All entries below are to be returned in full, exactly as they stand.
—————
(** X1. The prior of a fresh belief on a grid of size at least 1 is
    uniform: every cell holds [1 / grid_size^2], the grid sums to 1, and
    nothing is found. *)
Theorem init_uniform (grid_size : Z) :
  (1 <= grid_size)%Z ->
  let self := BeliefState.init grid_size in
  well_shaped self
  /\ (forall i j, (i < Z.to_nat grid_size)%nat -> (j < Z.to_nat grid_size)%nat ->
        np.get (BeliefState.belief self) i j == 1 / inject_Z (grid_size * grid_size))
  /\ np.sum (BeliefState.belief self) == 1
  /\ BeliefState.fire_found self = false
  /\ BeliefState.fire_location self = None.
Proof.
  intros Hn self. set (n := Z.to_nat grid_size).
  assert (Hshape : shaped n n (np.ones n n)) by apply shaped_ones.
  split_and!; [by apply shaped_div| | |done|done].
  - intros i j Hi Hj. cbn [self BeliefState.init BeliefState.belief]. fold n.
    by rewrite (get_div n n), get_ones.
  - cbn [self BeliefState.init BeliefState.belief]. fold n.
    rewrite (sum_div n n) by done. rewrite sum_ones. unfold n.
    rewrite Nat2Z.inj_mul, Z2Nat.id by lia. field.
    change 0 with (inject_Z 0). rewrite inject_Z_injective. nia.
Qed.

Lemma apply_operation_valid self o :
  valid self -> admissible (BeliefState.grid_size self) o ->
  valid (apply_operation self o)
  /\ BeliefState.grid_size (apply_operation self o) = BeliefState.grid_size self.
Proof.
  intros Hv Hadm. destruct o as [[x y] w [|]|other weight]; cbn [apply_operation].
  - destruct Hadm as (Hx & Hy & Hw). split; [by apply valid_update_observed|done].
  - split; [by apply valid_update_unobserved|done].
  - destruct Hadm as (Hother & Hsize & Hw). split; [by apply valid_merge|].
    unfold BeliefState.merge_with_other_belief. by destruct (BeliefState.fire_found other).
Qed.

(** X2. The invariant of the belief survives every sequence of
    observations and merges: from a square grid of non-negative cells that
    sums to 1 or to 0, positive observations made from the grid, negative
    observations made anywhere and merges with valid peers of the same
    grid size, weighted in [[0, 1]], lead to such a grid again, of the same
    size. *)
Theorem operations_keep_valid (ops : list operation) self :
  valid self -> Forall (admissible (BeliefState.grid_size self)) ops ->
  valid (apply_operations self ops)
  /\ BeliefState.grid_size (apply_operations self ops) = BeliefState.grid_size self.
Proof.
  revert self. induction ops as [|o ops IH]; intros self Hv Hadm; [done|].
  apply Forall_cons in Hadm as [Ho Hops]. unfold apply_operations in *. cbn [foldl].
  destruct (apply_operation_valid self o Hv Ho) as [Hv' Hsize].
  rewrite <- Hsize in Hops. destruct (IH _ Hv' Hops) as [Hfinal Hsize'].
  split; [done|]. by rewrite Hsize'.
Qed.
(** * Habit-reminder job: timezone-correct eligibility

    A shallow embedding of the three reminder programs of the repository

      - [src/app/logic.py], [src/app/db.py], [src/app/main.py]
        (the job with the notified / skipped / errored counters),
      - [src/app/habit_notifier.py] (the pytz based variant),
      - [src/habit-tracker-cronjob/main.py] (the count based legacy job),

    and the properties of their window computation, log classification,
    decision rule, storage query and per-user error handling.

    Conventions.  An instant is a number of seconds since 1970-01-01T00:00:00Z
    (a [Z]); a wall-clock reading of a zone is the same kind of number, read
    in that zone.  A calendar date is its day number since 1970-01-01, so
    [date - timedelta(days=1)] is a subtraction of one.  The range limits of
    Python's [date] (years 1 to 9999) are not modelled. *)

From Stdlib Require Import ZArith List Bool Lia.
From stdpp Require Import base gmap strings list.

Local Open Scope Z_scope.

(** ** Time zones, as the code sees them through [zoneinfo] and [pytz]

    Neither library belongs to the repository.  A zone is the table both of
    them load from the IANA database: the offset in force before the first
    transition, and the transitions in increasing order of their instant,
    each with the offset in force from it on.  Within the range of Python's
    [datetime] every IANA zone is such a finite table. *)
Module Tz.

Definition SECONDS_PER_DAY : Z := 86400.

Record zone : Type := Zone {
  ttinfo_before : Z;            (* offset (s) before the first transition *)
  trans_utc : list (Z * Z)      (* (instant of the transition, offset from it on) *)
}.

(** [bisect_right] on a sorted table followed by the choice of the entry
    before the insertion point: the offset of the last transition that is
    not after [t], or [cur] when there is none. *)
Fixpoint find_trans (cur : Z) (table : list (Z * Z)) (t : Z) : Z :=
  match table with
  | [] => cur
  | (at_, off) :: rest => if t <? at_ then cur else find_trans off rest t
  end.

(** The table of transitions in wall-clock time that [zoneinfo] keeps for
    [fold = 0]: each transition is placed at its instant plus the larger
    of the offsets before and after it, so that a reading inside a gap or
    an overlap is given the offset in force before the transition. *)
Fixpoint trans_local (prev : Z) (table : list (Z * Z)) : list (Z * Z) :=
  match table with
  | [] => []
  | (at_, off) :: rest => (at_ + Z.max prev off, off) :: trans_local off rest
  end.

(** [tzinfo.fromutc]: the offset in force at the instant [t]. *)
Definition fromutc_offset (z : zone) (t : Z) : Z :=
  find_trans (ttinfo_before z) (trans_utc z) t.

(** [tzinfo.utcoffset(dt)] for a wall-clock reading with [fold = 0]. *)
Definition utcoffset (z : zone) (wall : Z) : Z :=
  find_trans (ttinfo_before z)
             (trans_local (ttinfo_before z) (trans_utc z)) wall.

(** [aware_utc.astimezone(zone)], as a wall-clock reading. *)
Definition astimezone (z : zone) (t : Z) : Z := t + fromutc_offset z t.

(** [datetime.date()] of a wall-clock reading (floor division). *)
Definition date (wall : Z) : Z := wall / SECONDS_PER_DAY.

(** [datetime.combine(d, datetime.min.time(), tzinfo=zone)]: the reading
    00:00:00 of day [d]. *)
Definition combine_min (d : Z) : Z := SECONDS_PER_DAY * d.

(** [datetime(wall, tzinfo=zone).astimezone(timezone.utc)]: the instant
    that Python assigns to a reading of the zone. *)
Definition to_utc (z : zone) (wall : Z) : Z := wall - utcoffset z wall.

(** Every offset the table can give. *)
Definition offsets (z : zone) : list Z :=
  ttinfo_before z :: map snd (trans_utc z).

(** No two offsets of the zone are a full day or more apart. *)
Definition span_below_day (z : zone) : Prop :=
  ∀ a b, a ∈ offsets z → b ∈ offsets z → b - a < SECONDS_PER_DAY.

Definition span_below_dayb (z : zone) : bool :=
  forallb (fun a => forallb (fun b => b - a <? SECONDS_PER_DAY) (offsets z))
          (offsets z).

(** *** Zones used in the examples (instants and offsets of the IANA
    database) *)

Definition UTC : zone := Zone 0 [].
—————
#### [SOLUTION TO THIS TASK]
(** X1. The prior of a fresh belief on a grid of size at least 1 is
    uniform: every cell holds [1 / grid_size^2], the grid sums to 1, and
    nothing is found. *)
Theorem init_uniform (grid_size : Z) :
  (1 <= grid_size)%Z ->
  let self := BeliefState.init grid_size in
  well_shaped self
  /\ (forall i j, (i < Z.to_nat grid_size)%nat -> (j < Z.to_nat grid_size)%nat ->
        np.get (BeliefState.belief self) i j == 1 / inject_Z (grid_size * grid_size))
  /\ np.sum (BeliefState.belief self) == 1
  /\ BeliefState.fire_found self = false
  /\ BeliefState.fire_location self = None.
Proof.
  intros Hn self. set (n := Z.to_nat grid_size).
  assert (Hshape : shaped n n (np.ones n n)) by apply shaped_ones.
  split_and!; [by apply shaped_div| | |done|done].
  - intros i j Hi Hj. cbn [self BeliefState.init BeliefState.belief]. fold n.
    by rewrite (get_div n n), get_ones.
  - cbn [self BeliefState.init BeliefState.belief]. fold n.
    rewrite (sum_div n n) by done. rewrite sum_ones. unfold n.
    rewrite Nat2Z.inj_mul, Z2Nat.id by lia. field.
    change 0 with (inject_Z 0). rewrite inject_Z_injective. nia.
Qed.

Lemma apply_operation_valid self o :
  valid self -> admissible (BeliefState.grid_size self) o ->
  valid (apply_operation self o)
  /\ BeliefState.grid_size (apply_operation self o) = BeliefState.grid_size self.
Proof.
  intros Hv Hadm. destruct o as [[x y] w [|]|other weight]; cbn [apply_operation].
  - destruct Hadm as (Hx & Hy & Hw). split; [by apply valid_update_observed|done].
  - split; [by apply valid_update_unobserved|done].
  - destruct Hadm as (Hother & Hsize & Hw). split; [by apply valid_merge|].
    unfold BeliefState.merge_with_other_belief. by destruct (BeliefState.fire_found other).
Qed.

(** X2. The invariant of the belief survives every sequence of
    observations and merges: from a square grid of non-negative cells that
    sums to 1 or to 0, positive observations made from the grid, negative
    observations made anywhere and merges with valid peers of the same
    grid size, weighted in [[0, 1]], lead to such a grid again, of the same
    size. *)
Theorem operations_keep_valid (ops : list operation) self :
  valid self -> Forall (admissible (BeliefState.grid_size self)) ops ->
  valid (apply_operations self ops)
  /\ BeliefState.grid_size (apply_operations self ops) = BeliefState.grid_size self.
Proof.
  revert self. induction ops as [|o ops IH]; intros self Hv Hadm; [done|].
  apply Forall_cons in Hadm as [Ho Hops]. unfold apply_operations in *. cbn [foldl].
  destruct (apply_operation_valid self o Hv Ho) as [Hv' Hsize].
  rewrite <- Hsize in Hops. destruct (IH _ Hv' Hops) as [Hfinal Hsize'].
  split; [done|]. by rewrite Hsize'.
Qed.
(** * Habit-reminder job: timezone-correct eligibility

    A shallow embedding of the three reminder programs of the repository

      - [src/app/logic.py], [src/app/db.py], [src/app/main.py]
        (the job with the notified / skipped / errored counters),
      - [src/app/habit_notifier.py] (the pytz based variant),
      - [src/habit-tracker-cronjob/main.py] (the count based legacy job),

    and the properties of their window computation, log classification,
    decision rule, storage query and per-user error handling.

    Conventions.  An instant is a number of seconds since 1970-01-01T00:00:00Z
    (a [Z]); a wall-clock reading of a zone is the same kind of number, read
    in that zone.  A calendar date is its day number since 1970-01-01, so
    [date - timedelta(days=1)] is a subtraction of one.  The range limits of
    Python's [date] (years 1 to 9999) are not modelled. *)

From Stdlib Require Import ZArith List Bool Lia.
From stdpp Require Import base gmap strings list.

Local Open Scope Z_scope.

(** ** Time zones, as the code sees them through [zoneinfo] and [pytz]

    Neither library belongs to the repository.  A zone is the table both of
    them load from the IANA database: the offset in force before the first
    transition, and the transitions in increasing order of their instant,
    each with the offset in force from it on.  Within the range of Python's
    [datetime] every IANA zone is such a finite table. *)
Module Tz.

Definition SECONDS_PER_DAY : Z := 86400.

Record zone : Type := Zone {
  ttinfo_before : Z;            (* offset (s) before the first transition *)
  trans_utc : list (Z * Z)      (* (instant of the transition, offset from it on) *)
}.

(** [bisect_right] on a sorted table followed by the choice of the entry
    before the insertion point: the offset of the last transition that is
    not after [t], or [cur] when there is none. *)
Fixpoint find_trans (cur : Z) (table : list (Z * Z)) (t : Z) : Z :=
  match table with
  | [] => cur
  | (at_, off) :: rest => if t <? at_ then cur else find_trans off rest t
  end.

(** The table of transitions in wall-clock time that [zoneinfo] keeps for
    [fold = 0]: each transition is placed at its instant plus the larger
    of the offsets before and after it, so that a reading inside a gap or
    an overlap is given the offset in force before the transition. *)
Fixpoint trans_local (prev : Z) (table : list (Z * Z)) : list (Z * Z) :=
  match table with
  | [] => []
  | (at_, off) :: rest => (at_ + Z.max prev off, off) :: trans_local off rest
  end.

(** [tzinfo.fromutc]: the offset in force at the instant [t]. *)
Definition fromutc_offset (z : zone) (t : Z) : Z :=
  find_trans (ttinfo_before z) (trans_utc z) t.

(** [tzinfo.utcoffset(dt)] for a wall-clock reading with [fold = 0]. *)
Definition utcoffset (z : zone) (wall : Z) : Z :=
  find_trans (ttinfo_before z)
             (trans_local (ttinfo_before z) (trans_utc z)) wall.

(** [aware_utc.astimezone(zone)], as a wall-clock reading. *)
Definition astimezone (z : zone) (t : Z) : Z := t + fromutc_offset z t.

(** [datetime.date()] of a wall-clock reading (floor division). *)
Definition date (wall : Z) : Z := wall / SECONDS_PER_DAY.

(** [datetime.combine(d, datetime.min.time(), tzinfo=zone)]: the reading
    00:00:00 of day [d]. *)
Definition combine_min (d : Z) : Z := SECONDS_PER_DAY * d.

(** [datetime(wall, tzinfo=zone).astimezone(timezone.utc)]: the instant
    that Python assigns to a reading of the zone. *)
Definition to_utc (z : zone) (wall : Z) : Z := wall - utcoffset z wall.

(** Every offset the table can give. *)
Definition offsets (z : zone) : list Z :=
  ttinfo_before z :: map snd (trans_utc z).

(** No two offsets of the zone are a full day or more apart. *)
Definition span_below_day (z : zone) : Prop :=
  ∀ a b, a ∈ offsets z → b ∈ offsets z → b - a < SECONDS_PER_DAY.

Definition span_below_dayb (z : zone) : bool :=
  forallb (fun a => forallb (fun b => b - a <? SECONDS_PER_DAY) (offsets z))
          (offsets z).

(** *** Zones used in the examples (instants and offsets of the IANA
    database) *)

Definition UTC : zone := Zone 0 [].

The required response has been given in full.